### [Records from a dataset]
>>

Lemma encode_pair_ok m : pair_ok m -> encode_pair_to_vec m = Ok (wire_pair m).
Proof.
  intros (Ht & Hi & Hs). apply to_bytes_spec.
  - unfold preencode_pair, wire_pair. destruct Ht as [_ Ht]. rewrite !preencode_uint_spec.
    rewrite !grow_grow, !len_app, Ht. change (len [if pr_is_initiator m then 1 else 0]) with 1. unfold grow. f_equal; lia.
  - unfold encode_pair, wire_pair. apply Writes_bind; [apply Writes_uint8|]. writes_step. apply Writes_bind; [by apply Writes_uint|]. by apply Writes_uint.
Qed.
Lemma decode_pair_ok m : pair_ok m -> decode_pair_from_slice (wire_pair m) = Ok m.
Proof.
  intros (Ht & Hi & Hs). apply from_bytes_spec. unfold decode_pair, wire_pair.
  eapply Reads_bind; [apply Reads_byte; by destruct (pr_is_initiator m)|].
  reads_step. reads_step. eapply Reads_bind_last; [eauto with reads|].
  destruct m as [b t i q]. cbn. destruct b; apply Reads_ret.
Qed.

(** ** The pairing table *)

(** An entry waits with one link, in the slot of its side. *)
Definition waiting (p : PendingPairing) (l : PendingLink) : Prop :=
  p = set_slot (pl_is_initiator l) (Some l) PendingPairing_empty.

Record server_ok (s : ServerState) : Prop := {
  so_waiting tok p : sv_pairing s !! tok = Some p -> exists l, waiting p l;
  so_pending : rt_pairings_pending (sv_stats s) = as_i64 (Z.of_nat (size (sv_pairing s)))
}.

(** The one the token waits with, if any: what the two-slot table stands for. *)
Definition waiter (s : ServerState) (tok : list Z) : option PendingLink :=
  p ← sv_pairing s !! tok; match links0 p with Some l => Some l | None => links1 p end.

Lemma waiting_waiter s tok p l : sv_pairing s !! tok = Some p -> waiting p l -> waiter s tok = Some l.
Proof. unfold waiter, waiting. intros -> ->. by destruct (pl_is_initiator l). Qed.
Lemma waiter_inv s tok l : server_ok s -> waiter s tok = Some l ->
  exists p, sv_pairing s !! tok = Some p /\ waiting p l.
Proof.
  intros Hs Hw. unfold waiter in Hw. destruct (sv_pairing s !! tok) as [p|] eqn:E; [|done].
  destruct (so_waiting s Hs tok p E) as [l' Hl]. exists p. split; [done|].
  rewrite Hl in Hw. unfold set_slot, PendingPairing_empty in Hw.
  cbn in Hw. destruct (pl_is_initiator l'); cbn in Hw; by injection Hw as <-.
Qed.
Lemma waiter_none s tok : server_ok s -> waiter s tok = None <-> sv_pairing s !! tok = None.
Proof.
  intros Hs. split.
  - destruct (sv_pairing s !! tok) as [p|] eqn:E; [|done]. destruct (so_waiting s Hs tok p E) as [l Hl].
    by rewrite (waiting_waiter s tok p l E Hl).
  - unfold waiter. by intros ->.
Qed.

(** The specification of a pair request: one link waits per token; the other
    side takes it, the same side is ignored. *)
Definition pair_spec (session_id : Z) (is_initiator : bool) (token : list Z) (client_stream_id tx : Z)
    (w : option PendingLink) : PairOutcome :=
  match w with
  | None => PoPending
  | Some l =>
      if eqb (pl_is_initiator l) is_initiator then PoAlreadyPairing
      else PoMatched (mkMatched token
             (mkSide (pl_session_id l) (pl_is_initiator l) (pl_client_stream_id l) (pl_outbound_tx l))
             (mkSide session_id is_initiator client_stream_id tx))
  end.
(** The table after it. *)
Definition pair_table (token : list Z) (l : PendingLink) (out : PairOutcome) (m : gmap (list Z) PendingPairing) :=
  match out with
  | PoPending => <[token := set_slot (pl_is_initiator l) (Some l) PendingPairing_empty]> m
  | PoMatched _ => delete token m
  | _ => m
  end.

<<

### [WHAT TO DO]
Output the records above in their entirety, exactly.

### [ANSWER TO THIS EXERCISE]
Lemma encode_pair_ok m : pair_ok m -> encode_pair_to_vec m = Ok (wire_pair m).
Proof.
  intros (Ht & Hi & Hs). apply to_bytes_spec.
  - unfold preencode_pair, wire_pair. destruct Ht as [_ Ht]. rewrite !preencode_uint_spec.
    rewrite !grow_grow, !len_app, Ht. change (len [if pr_is_initiator m then 1 else 0]) with 1. unfold grow. f_equal; lia.
  - unfold encode_pair, wire_pair. apply Writes_bind; [apply Writes_uint8|]. writes_step. apply Writes_bind; [by apply Writes_uint|]. by apply Writes_uint.
Qed.
Lemma decode_pair_ok m : pair_ok m -> decode_pair_from_slice (wire_pair m) = Ok m.
Proof.
  intros (Ht & Hi & Hs). apply from_bytes_spec. unfold decode_pair, wire_pair.
  eapply Reads_bind; [apply Reads_byte; by destruct (pr_is_initiator m)|].
  reads_step. reads_step. eapply Reads_bind_last; [eauto with reads|].
  destruct m as [b t i q]. cbn. destruct b; apply Reads_ret.
Qed.

(** ** The pairing table *)

(** An entry waits with one link, in the slot of its side. *)
Definition waiting (p : PendingPairing) (l : PendingLink) : Prop :=
  p = set_slot (pl_is_initiator l) (Some l) PendingPairing_empty.

Record server_ok (s : ServerState) : Prop := {
  so_waiting tok p : sv_pairing s !! tok = Some p -> exists l, waiting p l;
  so_pending : rt_pairings_pending (sv_stats s) = as_i64 (Z.of_nat (size (sv_pairing s)))
}.

(** The one the token waits with, if any: what the two-slot table stands for. *)
Definition waiter (s : ServerState) (tok : list Z) : option PendingLink :=
  p ← sv_pairing s !! tok; match links0 p with Some l => Some l | None => links1 p end.

Lemma waiting_waiter s tok p l : sv_pairing s !! tok = Some p -> waiting p l -> waiter s tok = Some l.
Proof. unfold waiter, waiting. intros -> ->. by destruct (pl_is_initiator l). Qed.
Lemma waiter_inv s tok l : server_ok s -> waiter s tok = Some l ->
  exists p, sv_pairing s !! tok = Some p /\ waiting p l.
Proof.
  intros Hs Hw. unfold waiter in Hw. destruct (sv_pairing s !! tok) as [p|] eqn:E; [|done].
  destruct (so_waiting s Hs tok p E) as [l' Hl]. exists p. split; [done|].
  rewrite Hl in Hw. unfold set_slot, PendingPairing_empty in Hw.
  cbn in Hw. destruct (pl_is_initiator l'); cbn in Hw; by injection Hw as <-.
Qed.
Lemma waiter_none s tok : server_ok s -> waiter s tok = None <-> sv_pairing s !! tok = None.
Proof.
  intros Hs. split.
  - destruct (sv_pairing s !! tok) as [p|] eqn:E; [|done]. destruct (so_waiting s Hs tok p E) as [l Hl].
    by rewrite (waiting_waiter s tok p l E Hl).
  - unfold waiter. by intros ->.
Qed.

(** The specification of a pair request: one link waits per token; the other
    side takes it, the same side is ignored. *)
Definition pair_spec (session_id : Z) (is_initiator : bool) (token : list Z) (client_stream_id tx : Z)
    (w : option PendingLink) : PairOutcome :=
  match w with
  | None => PoPending
  | Some l =>
      if eqb (pl_is_initiator l) is_initiator then PoAlreadyPairing
      else PoMatched (mkMatched token
             (mkSide (pl_session_id l) (pl_is_initiator l) (pl_client_stream_id l) (pl_outbound_tx l))
             (mkSide session_id is_initiator client_stream_id tx))
  end.
(** The table after it. *)
Definition pair_table (token : list Z) (l : PendingLink) (out : PairOutcome) (m : gmap (list Z) PendingPairing) :=
  match out with
  | PoPending => <[token := set_slot (pl_is_initiator l) (Some l) PendingPairing_empty]> m
  | PoMatched _ => delete token m
  | _ => m
  end.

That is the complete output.